Insomma il caso politico diventa molto spinoso e in mezzo
ci finisce indirettamente pure la gaffe di Luigi Di Maio che paragona
Renzi a Pinochet. Gaffe doppia perché in una prima versione il grillino
scambia il Cile per il Venezuela e poi perché il colpo di Stato militare
venne sostenuto proprio dagli Stati Uniti. Di Maio non si riferiva alle
dichiarazioni di Phillips. Lo ha fatto successivamente, dicendo
all’ambasciatore che questa riforma non aiuterà l’Italia, anzi «per come
è scritta congestionerà lo Stato».
Il contro circuito c’è tutto.
Il vicepresidente della Camera si è attirato gli improperi di tutto il
Pd, sinistra Dem compresa. Il più duro il sottosegretario alla
presidenza del Consiglio Luca Lotti, che ha definito Di Maio «un piccolo
uomo».
E non è solo l’ambasciatore, che ha pure parlato della
«grande stima che Obama nutre per Renzi», a scatenare la bufera.
L’agenzia di rating Fitch ha fatto il resto. Il responsabile rating
sovrani per Europa e Medio Oriente, Edward Parker, nel corso di una
conferenza a Londra ha sostenuto che «se prevalesse il No, lo vedremmo
come uno choc negativo per l’economia e il merito di credito italiano».
Insomma, è la tempesta perfetta. Ce n’è abbastanza per far gridare
all’opposizione che siamo all’ingerenza di uno Stato straniero negli
affari politici italiani. E con Fitch di mezzo il deputato 5 Stelle
Toninelli si sente legittimato a dire che questa è la prova che «poteri
forti sono a favore del referendum».
Matteo Salvini consiglia
bruscamente all’ambasciatore di farsi «gli affari suoi» e di non
interferire, «come troppe volte è già accaduto in passato, nelle vicende
interne italiane». «Se a votare sì al referendum sono i massoni, i
banchieri e i poteri forti - precisa Salvini - allora ancora più
convintamente ci schieriamo per il no». Giorgia Meloni si rivolge
direttamente a Renzi e lo sfida a dimostrare di non essere «fantoccio»:
chieda dunque agli Usa di scusarsi. Dal Dipartimento di Stato americano
nessuna parola.
I capigruppo di Fi Romani e Brunetta, anche loro,
parlano di interferenza, ingerenza. «L’Italia - fa presente Brunetta - è
un Paese occidentale con una democrazia strutturata e matura». «Non
siamo una colonia», sostiene Maurizio Gasparri.
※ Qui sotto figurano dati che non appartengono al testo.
(* ===== verification/Nicif.v ===== *)
(** * Interface of the slow path to the fast path ([tas/slow/nicif.c])

    Flow ids, the insertion into and the removal from the flow hash table (in which the
    fast path looks flows up), the registers of new flows, and the queues between the
    slow path and the cores.  Addresses and ports are kept in one byte order; the
    conversions are part of the CRC functions. *)
From S2P Require Import Prelude Memif Packet FastFlows AppCtx.

Module Nicif.
Import Packet FastFlows AppCtx.

Definition NIL : Z := -1.
Definition NBSZ : Z := 4.
Definition ENTRIES : Z := 262144.
Definition POS_MASK : Z := Z.shiftl 1 FLEXNIC_PL_FLOWHTE_POSSHIFT - 1.
Definition FLEXNIC_PL_APPST_NUM : Z := 8.
Definition FLEXNIC_PL_APPST_CTX_NUM : Z := 31.
Definition NICIF_CONN_ECN : Z := 4.

(** ** Flow ids

    [flow_id_items] and [flow_id_freelist]; an item is its index in the array. *)
Record ids : Type := mk_ids { it_flow_id : Z -> Z; it_next : Z -> Z; freelist : Z }.
#[export] Instance eta_ids : Eta ids := fun r => mk_ids (it_flow_id r) (it_next r) (freelist r).

(** The loop of [flow_id_alloc_init], with [n] items left from [i] on. *)
Fixpoint id_init_loop (n : nat) (i prev : Z) (s : ids) : ids :=
  match n with
  | O => s
  | S n =>
    let s := s <| it_flow_id := <[i := i]> (it_flow_id s) |> <| it_next := <[i := NIL]> (it_next s) |> in
    let s := if prev =? NIL then s <| freelist := i |> else s <| it_next := <[prev := i]> (it_next s) |> in
    id_init_loop n (i + 1) i s
  end.
Definition flow_id_alloc_init (s : ids) : ids := id_init_loop (Z.to_nat FLEXNIC_PL_FLOWST_NUM) 0 NIL s.
Lemma flow_id_alloc_ok s L : ids_ok s L ->
  match L with
  | [] => flow_id_alloc s = (None, s)
  | f :: L' => exists s', flow_id_alloc s = (Some f, s') /\ ids_ok s' L' /\ it_flow_id s' = it_flow_id s
  end.
Proof.
  intros [Hc Hnd Hr]. unfold flow_id_alloc. destruct L as [|f L].
  - cbn in Hc. by rewrite Hc.
  - destruct Hc as (E & Hf & Hc). rewrite E, (proj2 (Z.eqb_neq f NIL)) by done.
    destruct (Hr f ltac:(set_solver)) as [_ ->]. eexists. split; [reflexivity|]. split; [|done].
    apply NoDup_cons in Hnd as [? Hnd]. constructor; [exact Hc|done|]. intros g Hg. apply Hr. set_solver.
Qed.

Lemma flow_id_free_ok s L f : ids_ok s L -> f ∉ L -> 0 <= f < FLEXNIC_PL_FLOWST_NUM -> it_flow_id s f = f ->
  ids_ok (flow_id_free s f) (f :: L).
Proof.
  intros [Hc Hnd Hr] Hn Hf Hid. unfold flow_id_free. constructor; cbn.
  - eapply chain_push; [exact Hc|unfold NIL; lia|done|apply fn_lookup_insert|].
    intros y Hy. apply fn_lookup_insert_ne. set_solver.
  - by apply NoDup_cons.
  - intros g [->|Hg]%elem_of_cons; [done|by apply Hr].
Qed.

Lemma id_init_loop_ok n : forall i s L, 0 <= i -> ids_ok s L -> (forall x, x ∈ L -> x < i) ->
  i + Z.of_nat n <= FLEXNIC_PL_FLOWST_NUM ->
  ids_ok (id_init_loop n i (lastd NIL L) s) (L ++ seqZ i (Z.of_nat n)).
Proof.
  induction n as [|n IH]; intros i s L Hi Hok HL Hn; cbn [id_init_loop].
  - by rewrite app_nil_r.
  - set (s1 := if lastd NIL L =? NIL then _ else _).
    assert (Hs1 : ids_ok s1 (L ++ [i])).
    { destruct Hok as [Hc Hnd Hr].
      assert (Hni : i ∉ L) by (intros Hx%HL; lia).
      assert (Hid : forall f, f ∈ L ++ [i] -> 0 <= f < FLEXNIC_PL_FLOWST_NUM /\ (<[i := i]> (it_flow_id s)) f = f).
      { intros f [Hf| ->%list_elem_of_singleton]%elem_of_app.
        - rewrite fn_lookup_insert_ne by set_solver. by apply Hr.
        - split; [lia|apply fn_lookup_insert]. }
      assert (Hnd' : NoDup (L ++ [i])).
      { apply NoDup_app. split; [done|]. split; [set_solver|]. apply NoDup_singleton. }
      assert (HiN : i <> NIL) by (unfold NIL; lia).
      unfold s1. destruct (lastd_cases NIL L) as [[-> E]|(A & p & -> & E)]; rewrite E; clear E.
      - rewrite Z.eqb_refl. constructor; cbn; [|done|done]. split; [done|]. split; [done|]. apply fn_lookup_insert.
      - assert (Hp : p <> NIL). { intros ->. apply (seg_notin_null _ _ _ _ _ Hc). set_solver. }
        rewrite (proj2 (Z.eqb_neq p NIL)) by done. constructor; cbn; [|done|done].
        assert (Hpi : p <> i) by set_solver. assert (HpA : p ∉ A). { apply NoDup_app in Hnd as (_ & Hd & _). intros Hx. by apply (Hd p Hx), list_elem_of_singleton. }
        rewrite <-app_assoc. eapply chain_snoc; [exact Hc|done|apply fn_lookup_insert| |].
        + rewrite fn_lookup_insert_ne by done. apply fn_lookup_insert.
        + intros y Hy. rewrite !fn_lookup_insert_ne; [done|set_solver|set_solver]. }
    replace (L ++ seqZ i (Z.of_nat (S n))) with ((L ++ [i]) ++ seqZ (i + 1) (Z.of_nat n)).
    2:{ rewrite <-app_assoc. f_equal. rewrite (seqZ_cons i) by lia. cbn. f_equal. f_equal; lia. }
    pose proof (IH (i + 1) s1 (L ++ [i])) as H. assert (El : lastd NIL (L ++ [i]) = i) by (unfold lastd; by rewrite last_snoc).
    rewrite El in H. apply H; [lia|done| |lia].
    intros x [Hx| ->%list_elem_of_singleton]%elem_of_app; [specialize (HL x Hx); lia|lia].
Qed.

(** After the initialisation every flow id is free. *)
Lemma flow_id_alloc_init_ok s : freelist s = NIL -> ids_ok (flow_id_alloc_init s) (seqZ 0 FLEXNIC_PL_FLOWST_NUM).
Proof.
  intros Hs. unfold flow_id_alloc_init.
  assert (H0 : ids_ok s []) by (constructor; [by rewrite Hs|constructor|set_solver]).
  assert (H : forall n, Z.of_nat n <= FLEXNIC_PL_FLOWST_NUM -> ids_ok (id_init_loop n 0 NIL s) (seqZ 0 (Z.of_nat n))).
  { intros n Hn. refine (id_init_loop_ok n 0 s [] _ H0 _ _); [lia|set_solver|lia]. }
  assert (Hn : 0 <= FLEXNIC_PL_FLOWST_NUM) by (unfold FLEXNIC_PL_FLOWST_NUM; lia).
  specialize (H (Z.to_nat FLEXNIC_PL_FLOWST_NUM)). rewrite Z2Nat.id in H by exact Hn.
  exact (H (Z.le_refl _)).
Qed.

End NicifSpec.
Di fatto l’uscita di
Phillips è stata l’occasione per rendere ancora più infuocata una
campagna referendaria che sta portando la sinistra dem sul fronte del
No. Anche Forza Italia, dopo l’incontro tra Berlusconi e i capigruppo
Brunetta e Romani ad Arcore, sta accelerando contro il referendum per
ricompattare il partito.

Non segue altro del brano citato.